ACTION ITEM:
Every line in the listing below from the one with "one event channel" through the one with "sv_handler : MgProg" is to be reproduced exactly, both ends included; leave out the rest.

THE RECORDS:
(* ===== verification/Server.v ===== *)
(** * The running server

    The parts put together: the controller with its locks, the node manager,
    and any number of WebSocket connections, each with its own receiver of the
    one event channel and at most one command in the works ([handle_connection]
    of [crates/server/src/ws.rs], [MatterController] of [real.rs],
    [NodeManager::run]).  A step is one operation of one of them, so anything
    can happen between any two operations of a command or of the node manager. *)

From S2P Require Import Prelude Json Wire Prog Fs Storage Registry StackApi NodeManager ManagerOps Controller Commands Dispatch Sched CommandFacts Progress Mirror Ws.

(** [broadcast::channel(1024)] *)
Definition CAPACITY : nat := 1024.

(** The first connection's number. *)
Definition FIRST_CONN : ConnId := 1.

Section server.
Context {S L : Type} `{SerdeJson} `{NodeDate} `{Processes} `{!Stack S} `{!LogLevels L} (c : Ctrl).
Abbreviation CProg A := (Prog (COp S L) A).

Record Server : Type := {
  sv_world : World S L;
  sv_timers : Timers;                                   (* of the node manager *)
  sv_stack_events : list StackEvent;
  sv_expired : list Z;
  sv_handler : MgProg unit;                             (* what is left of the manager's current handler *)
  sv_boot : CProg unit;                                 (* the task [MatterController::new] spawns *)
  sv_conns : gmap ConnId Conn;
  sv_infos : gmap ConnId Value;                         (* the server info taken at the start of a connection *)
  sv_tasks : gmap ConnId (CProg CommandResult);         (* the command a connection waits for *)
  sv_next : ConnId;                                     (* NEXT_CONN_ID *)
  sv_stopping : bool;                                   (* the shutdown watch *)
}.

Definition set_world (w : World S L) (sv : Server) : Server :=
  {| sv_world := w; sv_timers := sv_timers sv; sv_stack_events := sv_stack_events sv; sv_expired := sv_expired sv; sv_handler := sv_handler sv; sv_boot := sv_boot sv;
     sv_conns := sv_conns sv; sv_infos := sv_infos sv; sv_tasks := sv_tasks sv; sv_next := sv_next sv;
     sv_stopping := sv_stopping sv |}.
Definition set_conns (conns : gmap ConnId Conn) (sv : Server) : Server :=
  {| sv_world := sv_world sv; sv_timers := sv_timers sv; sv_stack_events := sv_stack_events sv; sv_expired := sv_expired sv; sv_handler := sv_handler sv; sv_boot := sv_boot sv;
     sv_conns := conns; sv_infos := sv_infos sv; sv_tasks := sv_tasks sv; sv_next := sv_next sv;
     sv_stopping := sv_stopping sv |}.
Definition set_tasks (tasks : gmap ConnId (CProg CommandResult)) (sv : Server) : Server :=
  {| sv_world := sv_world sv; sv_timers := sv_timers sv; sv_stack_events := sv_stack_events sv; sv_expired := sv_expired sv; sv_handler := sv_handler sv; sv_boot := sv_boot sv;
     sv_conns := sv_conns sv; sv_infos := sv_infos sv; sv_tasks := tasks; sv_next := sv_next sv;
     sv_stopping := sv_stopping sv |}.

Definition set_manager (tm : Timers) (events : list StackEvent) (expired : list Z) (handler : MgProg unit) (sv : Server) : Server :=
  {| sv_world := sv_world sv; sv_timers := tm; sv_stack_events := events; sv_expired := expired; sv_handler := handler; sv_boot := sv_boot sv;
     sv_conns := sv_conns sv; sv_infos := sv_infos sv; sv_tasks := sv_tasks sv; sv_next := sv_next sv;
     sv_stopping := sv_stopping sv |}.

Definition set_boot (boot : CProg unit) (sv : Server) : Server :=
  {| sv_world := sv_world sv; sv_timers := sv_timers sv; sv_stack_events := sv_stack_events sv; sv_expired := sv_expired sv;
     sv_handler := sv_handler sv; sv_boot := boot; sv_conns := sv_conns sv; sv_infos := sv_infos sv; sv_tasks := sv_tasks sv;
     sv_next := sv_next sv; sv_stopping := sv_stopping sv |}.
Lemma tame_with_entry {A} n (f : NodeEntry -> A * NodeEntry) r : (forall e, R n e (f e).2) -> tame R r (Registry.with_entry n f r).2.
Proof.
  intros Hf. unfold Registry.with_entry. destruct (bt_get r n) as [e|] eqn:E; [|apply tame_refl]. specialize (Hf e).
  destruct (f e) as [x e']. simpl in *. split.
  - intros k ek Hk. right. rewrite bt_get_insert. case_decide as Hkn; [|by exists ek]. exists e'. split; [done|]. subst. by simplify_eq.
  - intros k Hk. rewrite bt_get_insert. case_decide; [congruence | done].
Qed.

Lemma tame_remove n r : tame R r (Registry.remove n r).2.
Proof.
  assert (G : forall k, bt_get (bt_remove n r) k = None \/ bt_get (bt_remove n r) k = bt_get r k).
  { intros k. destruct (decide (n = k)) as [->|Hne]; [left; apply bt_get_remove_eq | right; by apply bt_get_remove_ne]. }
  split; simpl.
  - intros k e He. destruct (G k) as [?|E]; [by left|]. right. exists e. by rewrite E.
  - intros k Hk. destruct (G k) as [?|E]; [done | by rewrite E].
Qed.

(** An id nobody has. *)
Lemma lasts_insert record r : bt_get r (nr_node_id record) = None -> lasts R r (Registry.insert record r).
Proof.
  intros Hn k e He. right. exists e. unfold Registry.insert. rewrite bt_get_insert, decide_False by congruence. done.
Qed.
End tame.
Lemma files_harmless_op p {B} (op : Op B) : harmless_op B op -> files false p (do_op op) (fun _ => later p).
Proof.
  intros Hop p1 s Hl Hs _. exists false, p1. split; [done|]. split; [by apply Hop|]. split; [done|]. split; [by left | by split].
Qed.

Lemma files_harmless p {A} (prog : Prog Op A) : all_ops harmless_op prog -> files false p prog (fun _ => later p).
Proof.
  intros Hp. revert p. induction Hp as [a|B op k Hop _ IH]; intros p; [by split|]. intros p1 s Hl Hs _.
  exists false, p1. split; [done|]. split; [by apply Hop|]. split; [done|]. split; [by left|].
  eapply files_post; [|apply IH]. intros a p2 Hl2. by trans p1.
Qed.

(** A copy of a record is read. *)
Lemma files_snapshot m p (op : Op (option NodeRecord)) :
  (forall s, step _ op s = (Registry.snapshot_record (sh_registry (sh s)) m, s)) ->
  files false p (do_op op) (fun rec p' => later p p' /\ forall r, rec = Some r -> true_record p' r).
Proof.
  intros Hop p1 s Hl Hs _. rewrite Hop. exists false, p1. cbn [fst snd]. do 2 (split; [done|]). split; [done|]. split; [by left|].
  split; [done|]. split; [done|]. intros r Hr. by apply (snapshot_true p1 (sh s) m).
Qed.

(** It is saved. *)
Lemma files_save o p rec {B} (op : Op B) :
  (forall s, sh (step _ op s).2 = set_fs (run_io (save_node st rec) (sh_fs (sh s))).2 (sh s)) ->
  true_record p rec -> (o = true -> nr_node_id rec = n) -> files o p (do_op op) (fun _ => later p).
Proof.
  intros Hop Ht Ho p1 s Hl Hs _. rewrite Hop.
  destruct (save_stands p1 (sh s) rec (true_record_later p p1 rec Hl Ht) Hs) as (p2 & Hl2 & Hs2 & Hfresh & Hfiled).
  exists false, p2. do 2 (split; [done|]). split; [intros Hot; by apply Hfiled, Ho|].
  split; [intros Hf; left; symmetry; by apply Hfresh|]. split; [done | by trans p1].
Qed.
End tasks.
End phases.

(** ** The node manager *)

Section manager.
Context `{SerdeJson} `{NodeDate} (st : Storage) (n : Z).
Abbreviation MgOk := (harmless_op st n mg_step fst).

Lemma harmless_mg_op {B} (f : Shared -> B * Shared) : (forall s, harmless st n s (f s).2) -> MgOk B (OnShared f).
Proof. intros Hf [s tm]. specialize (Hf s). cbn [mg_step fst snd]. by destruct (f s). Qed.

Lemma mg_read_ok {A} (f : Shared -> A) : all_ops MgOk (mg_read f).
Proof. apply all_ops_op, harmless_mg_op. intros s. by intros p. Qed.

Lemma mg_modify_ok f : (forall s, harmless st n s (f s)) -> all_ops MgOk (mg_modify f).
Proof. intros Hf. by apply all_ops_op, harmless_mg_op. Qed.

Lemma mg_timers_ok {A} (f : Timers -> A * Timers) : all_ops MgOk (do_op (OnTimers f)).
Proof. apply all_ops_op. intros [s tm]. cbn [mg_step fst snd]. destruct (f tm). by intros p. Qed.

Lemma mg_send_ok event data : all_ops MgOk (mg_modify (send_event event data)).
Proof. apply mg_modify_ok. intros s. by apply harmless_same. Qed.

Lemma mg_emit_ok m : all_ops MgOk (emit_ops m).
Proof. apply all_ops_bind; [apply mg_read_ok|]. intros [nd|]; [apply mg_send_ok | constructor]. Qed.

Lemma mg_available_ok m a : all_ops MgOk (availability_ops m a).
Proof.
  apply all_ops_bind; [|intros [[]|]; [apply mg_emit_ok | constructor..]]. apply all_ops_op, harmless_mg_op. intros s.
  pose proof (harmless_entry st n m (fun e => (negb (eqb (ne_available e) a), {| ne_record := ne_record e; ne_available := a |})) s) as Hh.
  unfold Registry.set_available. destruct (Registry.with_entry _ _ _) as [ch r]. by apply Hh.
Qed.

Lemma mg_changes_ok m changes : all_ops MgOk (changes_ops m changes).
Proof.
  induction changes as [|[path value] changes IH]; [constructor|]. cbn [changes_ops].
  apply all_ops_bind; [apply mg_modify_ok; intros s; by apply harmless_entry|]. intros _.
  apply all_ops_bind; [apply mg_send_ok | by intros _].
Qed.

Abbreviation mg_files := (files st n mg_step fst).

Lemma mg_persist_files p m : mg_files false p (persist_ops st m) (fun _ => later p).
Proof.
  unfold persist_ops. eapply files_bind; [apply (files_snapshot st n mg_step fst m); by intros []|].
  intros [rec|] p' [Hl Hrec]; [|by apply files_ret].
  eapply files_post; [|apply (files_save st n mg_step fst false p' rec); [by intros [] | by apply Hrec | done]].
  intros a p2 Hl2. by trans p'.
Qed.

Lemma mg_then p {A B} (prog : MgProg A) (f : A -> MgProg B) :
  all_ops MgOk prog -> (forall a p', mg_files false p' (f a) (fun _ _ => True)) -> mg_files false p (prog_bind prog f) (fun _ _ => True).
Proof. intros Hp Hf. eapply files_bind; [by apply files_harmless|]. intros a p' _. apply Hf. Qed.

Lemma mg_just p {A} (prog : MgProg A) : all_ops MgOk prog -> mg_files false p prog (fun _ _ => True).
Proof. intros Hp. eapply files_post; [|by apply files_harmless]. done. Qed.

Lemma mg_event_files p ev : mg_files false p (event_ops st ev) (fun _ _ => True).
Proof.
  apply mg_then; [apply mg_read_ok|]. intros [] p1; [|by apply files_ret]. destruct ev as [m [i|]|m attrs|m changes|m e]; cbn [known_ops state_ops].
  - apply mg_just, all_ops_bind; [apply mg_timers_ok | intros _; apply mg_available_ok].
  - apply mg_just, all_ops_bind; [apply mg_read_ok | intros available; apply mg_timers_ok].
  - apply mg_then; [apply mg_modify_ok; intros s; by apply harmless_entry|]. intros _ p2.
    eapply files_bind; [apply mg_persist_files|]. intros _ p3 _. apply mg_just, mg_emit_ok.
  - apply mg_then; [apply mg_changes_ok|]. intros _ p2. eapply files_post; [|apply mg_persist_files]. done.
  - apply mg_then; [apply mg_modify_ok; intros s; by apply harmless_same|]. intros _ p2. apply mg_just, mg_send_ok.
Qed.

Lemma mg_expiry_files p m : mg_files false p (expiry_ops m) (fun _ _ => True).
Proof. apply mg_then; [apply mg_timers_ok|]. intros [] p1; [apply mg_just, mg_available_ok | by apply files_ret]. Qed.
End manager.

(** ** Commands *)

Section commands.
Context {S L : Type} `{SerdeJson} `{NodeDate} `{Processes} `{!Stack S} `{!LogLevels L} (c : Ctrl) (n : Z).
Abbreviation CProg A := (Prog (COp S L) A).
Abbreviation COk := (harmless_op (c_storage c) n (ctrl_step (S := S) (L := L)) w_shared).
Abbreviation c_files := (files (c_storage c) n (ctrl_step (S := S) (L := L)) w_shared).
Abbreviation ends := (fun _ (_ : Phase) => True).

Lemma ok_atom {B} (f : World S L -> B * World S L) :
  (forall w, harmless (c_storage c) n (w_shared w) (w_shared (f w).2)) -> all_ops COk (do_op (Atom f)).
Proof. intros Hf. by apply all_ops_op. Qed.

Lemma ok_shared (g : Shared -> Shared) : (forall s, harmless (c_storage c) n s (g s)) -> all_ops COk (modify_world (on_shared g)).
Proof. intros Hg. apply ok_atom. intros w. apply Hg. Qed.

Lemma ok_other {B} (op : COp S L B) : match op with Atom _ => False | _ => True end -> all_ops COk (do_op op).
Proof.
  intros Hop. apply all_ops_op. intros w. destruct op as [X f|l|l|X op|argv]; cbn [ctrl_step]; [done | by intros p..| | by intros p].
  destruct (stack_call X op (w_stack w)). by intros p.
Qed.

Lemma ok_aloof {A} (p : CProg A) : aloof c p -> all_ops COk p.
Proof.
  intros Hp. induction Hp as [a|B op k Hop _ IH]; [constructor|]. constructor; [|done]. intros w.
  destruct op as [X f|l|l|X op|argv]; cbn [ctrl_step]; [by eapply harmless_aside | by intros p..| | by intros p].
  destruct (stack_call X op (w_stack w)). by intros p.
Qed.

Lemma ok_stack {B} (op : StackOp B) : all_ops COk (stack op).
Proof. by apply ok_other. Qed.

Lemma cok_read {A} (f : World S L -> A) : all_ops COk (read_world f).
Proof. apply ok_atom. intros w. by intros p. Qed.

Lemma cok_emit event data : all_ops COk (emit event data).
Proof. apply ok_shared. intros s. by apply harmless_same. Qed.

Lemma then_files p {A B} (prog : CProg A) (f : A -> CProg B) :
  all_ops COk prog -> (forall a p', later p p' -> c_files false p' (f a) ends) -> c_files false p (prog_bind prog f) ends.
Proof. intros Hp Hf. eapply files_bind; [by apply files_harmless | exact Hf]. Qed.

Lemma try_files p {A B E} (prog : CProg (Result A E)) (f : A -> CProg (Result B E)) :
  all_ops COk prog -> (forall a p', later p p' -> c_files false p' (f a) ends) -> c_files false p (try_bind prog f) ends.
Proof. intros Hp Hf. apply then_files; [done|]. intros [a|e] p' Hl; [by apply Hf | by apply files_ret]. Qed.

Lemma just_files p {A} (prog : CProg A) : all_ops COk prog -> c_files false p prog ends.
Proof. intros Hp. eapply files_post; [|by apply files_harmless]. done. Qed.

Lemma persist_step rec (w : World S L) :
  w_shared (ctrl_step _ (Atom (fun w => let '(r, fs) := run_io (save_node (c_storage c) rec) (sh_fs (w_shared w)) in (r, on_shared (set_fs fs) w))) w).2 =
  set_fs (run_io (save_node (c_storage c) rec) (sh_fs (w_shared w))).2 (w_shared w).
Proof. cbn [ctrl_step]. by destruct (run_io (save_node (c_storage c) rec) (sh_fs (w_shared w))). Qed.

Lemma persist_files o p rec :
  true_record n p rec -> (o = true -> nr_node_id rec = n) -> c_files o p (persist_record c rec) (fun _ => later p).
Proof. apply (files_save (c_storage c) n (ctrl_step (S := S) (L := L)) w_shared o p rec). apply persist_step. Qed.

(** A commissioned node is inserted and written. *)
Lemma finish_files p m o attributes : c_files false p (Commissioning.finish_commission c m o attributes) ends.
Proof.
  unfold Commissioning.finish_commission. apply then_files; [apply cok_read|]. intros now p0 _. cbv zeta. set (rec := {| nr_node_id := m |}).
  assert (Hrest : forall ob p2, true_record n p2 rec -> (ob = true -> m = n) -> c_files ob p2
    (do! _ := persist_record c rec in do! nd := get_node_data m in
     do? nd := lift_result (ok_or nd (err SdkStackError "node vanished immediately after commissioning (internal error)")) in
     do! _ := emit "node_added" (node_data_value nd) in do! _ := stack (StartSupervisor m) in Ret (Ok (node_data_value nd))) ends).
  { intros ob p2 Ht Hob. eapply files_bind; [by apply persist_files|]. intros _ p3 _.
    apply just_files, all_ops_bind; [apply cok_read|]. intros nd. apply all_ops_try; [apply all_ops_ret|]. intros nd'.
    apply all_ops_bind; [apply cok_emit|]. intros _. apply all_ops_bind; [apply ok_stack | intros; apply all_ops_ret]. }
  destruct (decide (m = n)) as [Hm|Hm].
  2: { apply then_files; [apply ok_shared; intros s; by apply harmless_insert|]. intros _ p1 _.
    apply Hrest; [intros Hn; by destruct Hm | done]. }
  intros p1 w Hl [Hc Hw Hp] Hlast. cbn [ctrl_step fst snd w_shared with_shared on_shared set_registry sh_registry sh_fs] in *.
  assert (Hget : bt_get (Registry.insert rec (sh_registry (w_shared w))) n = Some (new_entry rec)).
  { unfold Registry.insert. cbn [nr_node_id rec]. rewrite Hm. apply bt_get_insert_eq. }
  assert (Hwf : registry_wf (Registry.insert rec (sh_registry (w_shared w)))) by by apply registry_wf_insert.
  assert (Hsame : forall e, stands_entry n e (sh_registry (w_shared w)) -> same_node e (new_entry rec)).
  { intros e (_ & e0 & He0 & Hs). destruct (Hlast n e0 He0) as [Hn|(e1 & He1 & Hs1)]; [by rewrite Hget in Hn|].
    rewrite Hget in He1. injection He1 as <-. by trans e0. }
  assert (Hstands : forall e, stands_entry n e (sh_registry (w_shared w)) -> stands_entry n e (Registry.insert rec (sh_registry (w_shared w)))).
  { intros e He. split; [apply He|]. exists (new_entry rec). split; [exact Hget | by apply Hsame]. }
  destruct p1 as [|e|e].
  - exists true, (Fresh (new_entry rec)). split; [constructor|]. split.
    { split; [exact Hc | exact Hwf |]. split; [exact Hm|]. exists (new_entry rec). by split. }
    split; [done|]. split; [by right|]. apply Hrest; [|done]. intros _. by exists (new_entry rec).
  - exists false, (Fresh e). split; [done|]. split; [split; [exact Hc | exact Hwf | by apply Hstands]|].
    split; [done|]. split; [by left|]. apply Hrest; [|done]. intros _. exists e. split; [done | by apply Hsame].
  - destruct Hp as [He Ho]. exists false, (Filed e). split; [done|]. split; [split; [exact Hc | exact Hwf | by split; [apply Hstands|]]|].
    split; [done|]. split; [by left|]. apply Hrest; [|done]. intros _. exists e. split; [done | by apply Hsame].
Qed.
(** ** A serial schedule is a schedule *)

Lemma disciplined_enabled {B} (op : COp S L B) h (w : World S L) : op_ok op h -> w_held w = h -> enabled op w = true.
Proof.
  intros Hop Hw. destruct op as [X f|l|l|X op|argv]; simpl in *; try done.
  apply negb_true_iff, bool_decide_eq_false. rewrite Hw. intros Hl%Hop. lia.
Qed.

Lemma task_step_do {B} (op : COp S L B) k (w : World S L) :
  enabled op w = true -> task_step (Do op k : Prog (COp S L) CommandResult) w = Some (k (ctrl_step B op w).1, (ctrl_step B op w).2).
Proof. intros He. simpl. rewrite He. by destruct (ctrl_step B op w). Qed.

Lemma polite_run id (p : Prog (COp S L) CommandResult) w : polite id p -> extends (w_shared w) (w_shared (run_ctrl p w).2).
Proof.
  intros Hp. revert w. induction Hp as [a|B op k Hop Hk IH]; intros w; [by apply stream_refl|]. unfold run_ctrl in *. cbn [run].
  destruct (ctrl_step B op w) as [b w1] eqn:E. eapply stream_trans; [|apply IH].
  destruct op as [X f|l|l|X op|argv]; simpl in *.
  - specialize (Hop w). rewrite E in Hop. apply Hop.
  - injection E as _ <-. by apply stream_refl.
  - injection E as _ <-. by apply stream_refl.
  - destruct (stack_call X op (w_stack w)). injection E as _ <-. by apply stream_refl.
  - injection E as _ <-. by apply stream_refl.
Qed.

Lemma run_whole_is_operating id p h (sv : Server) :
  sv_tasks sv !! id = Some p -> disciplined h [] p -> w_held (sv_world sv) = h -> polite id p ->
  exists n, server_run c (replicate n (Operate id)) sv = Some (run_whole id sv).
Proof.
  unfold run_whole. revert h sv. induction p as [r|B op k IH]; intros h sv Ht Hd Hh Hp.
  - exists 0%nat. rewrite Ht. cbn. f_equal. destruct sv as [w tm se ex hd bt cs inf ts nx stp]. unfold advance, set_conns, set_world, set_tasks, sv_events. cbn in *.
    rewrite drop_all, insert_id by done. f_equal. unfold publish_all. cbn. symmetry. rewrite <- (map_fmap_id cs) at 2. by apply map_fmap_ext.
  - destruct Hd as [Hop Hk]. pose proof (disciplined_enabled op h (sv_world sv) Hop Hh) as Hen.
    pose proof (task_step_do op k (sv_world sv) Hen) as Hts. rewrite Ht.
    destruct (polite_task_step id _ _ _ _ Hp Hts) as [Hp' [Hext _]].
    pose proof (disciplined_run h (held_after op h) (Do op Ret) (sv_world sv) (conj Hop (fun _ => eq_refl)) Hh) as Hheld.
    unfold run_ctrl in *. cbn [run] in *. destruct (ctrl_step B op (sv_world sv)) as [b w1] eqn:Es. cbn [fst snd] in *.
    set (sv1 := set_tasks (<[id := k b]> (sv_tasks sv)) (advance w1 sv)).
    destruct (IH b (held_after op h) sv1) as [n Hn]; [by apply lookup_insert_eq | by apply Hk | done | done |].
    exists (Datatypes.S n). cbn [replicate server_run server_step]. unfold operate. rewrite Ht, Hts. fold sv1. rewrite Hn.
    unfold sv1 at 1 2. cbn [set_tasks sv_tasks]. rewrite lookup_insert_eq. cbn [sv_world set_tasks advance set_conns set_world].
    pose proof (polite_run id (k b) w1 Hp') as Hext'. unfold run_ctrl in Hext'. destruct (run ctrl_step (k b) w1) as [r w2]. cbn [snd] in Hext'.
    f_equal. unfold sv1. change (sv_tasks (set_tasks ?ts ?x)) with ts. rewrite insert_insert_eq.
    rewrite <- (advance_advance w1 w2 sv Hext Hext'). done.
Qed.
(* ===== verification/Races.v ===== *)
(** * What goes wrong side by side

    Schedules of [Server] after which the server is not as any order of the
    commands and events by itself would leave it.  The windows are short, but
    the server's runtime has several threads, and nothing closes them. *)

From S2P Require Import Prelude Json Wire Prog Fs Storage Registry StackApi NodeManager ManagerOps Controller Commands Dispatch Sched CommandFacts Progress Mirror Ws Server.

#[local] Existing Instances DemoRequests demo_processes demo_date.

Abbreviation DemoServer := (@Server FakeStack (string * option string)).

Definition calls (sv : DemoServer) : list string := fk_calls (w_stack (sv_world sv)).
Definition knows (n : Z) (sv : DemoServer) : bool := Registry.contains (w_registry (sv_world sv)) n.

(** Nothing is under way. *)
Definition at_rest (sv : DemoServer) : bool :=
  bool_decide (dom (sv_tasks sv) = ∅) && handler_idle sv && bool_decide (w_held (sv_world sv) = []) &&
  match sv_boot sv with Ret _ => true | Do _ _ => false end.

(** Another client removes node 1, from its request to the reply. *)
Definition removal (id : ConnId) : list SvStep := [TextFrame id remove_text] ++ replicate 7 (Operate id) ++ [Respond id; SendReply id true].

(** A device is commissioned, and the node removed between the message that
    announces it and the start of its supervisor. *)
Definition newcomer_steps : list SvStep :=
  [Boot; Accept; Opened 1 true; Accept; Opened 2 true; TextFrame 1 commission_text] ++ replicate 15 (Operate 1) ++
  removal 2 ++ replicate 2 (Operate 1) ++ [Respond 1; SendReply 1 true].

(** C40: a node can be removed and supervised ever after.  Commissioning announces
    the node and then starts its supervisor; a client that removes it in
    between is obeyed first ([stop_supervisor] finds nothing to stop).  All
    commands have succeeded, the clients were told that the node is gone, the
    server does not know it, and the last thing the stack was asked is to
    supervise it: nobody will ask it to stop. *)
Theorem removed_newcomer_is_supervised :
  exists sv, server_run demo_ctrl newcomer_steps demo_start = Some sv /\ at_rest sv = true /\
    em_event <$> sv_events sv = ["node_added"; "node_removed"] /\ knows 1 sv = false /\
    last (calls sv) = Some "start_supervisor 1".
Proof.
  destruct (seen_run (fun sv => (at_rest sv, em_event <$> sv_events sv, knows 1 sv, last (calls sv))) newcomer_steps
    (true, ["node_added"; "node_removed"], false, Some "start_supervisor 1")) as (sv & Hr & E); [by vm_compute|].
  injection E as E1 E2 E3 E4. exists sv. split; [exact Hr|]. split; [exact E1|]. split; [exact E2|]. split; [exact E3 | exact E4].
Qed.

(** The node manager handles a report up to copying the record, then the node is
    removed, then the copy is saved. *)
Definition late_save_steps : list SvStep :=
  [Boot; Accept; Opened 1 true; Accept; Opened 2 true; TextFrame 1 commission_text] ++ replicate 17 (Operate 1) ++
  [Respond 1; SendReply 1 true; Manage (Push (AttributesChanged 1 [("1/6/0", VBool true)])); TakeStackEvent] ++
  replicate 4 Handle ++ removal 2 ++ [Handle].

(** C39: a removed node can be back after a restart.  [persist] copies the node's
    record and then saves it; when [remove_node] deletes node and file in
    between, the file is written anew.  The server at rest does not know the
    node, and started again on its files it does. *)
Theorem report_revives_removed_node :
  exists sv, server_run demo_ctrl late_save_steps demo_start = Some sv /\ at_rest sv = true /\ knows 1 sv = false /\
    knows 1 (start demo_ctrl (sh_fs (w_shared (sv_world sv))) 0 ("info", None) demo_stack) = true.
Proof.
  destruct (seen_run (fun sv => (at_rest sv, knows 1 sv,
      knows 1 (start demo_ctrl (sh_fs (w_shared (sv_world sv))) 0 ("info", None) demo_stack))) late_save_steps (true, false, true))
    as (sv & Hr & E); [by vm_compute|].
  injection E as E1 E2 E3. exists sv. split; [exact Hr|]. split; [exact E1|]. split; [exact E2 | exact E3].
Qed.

ANSWER SECTION:
    one event channel and at most one command in the works ([handle_connection]
    of [crates/server/src/ws.rs], [MatterController] of [real.rs],
    [NodeManager::run]).  A step is one operation of one of them, so anything
    can happen between any two operations of a command or of the node manager. *)

From S2P Require Import Prelude Json Wire Prog Fs Storage Registry StackApi NodeManager ManagerOps Controller Commands Dispatch Sched CommandFacts Progress Mirror Ws.

(** [broadcast::channel(1024)] *)
Definition CAPACITY : nat := 1024.

(** The first connection's number. *)
Definition FIRST_CONN : ConnId := 1.

Section server.
Context {S L : Type} `{SerdeJson} `{NodeDate} `{Processes} `{!Stack S} `{!LogLevels L} (c : Ctrl).
Abbreviation CProg A := (Prog (COp S L) A).

Record Server : Type := {
  sv_world : World S L;
  sv_timers : Timers;                                   (* of the node manager *)
  sv_stack_events : list StackEvent;
  sv_expired : list Z;
  sv_handler : MgProg unit;                             (* what is left of the manager's current handler *)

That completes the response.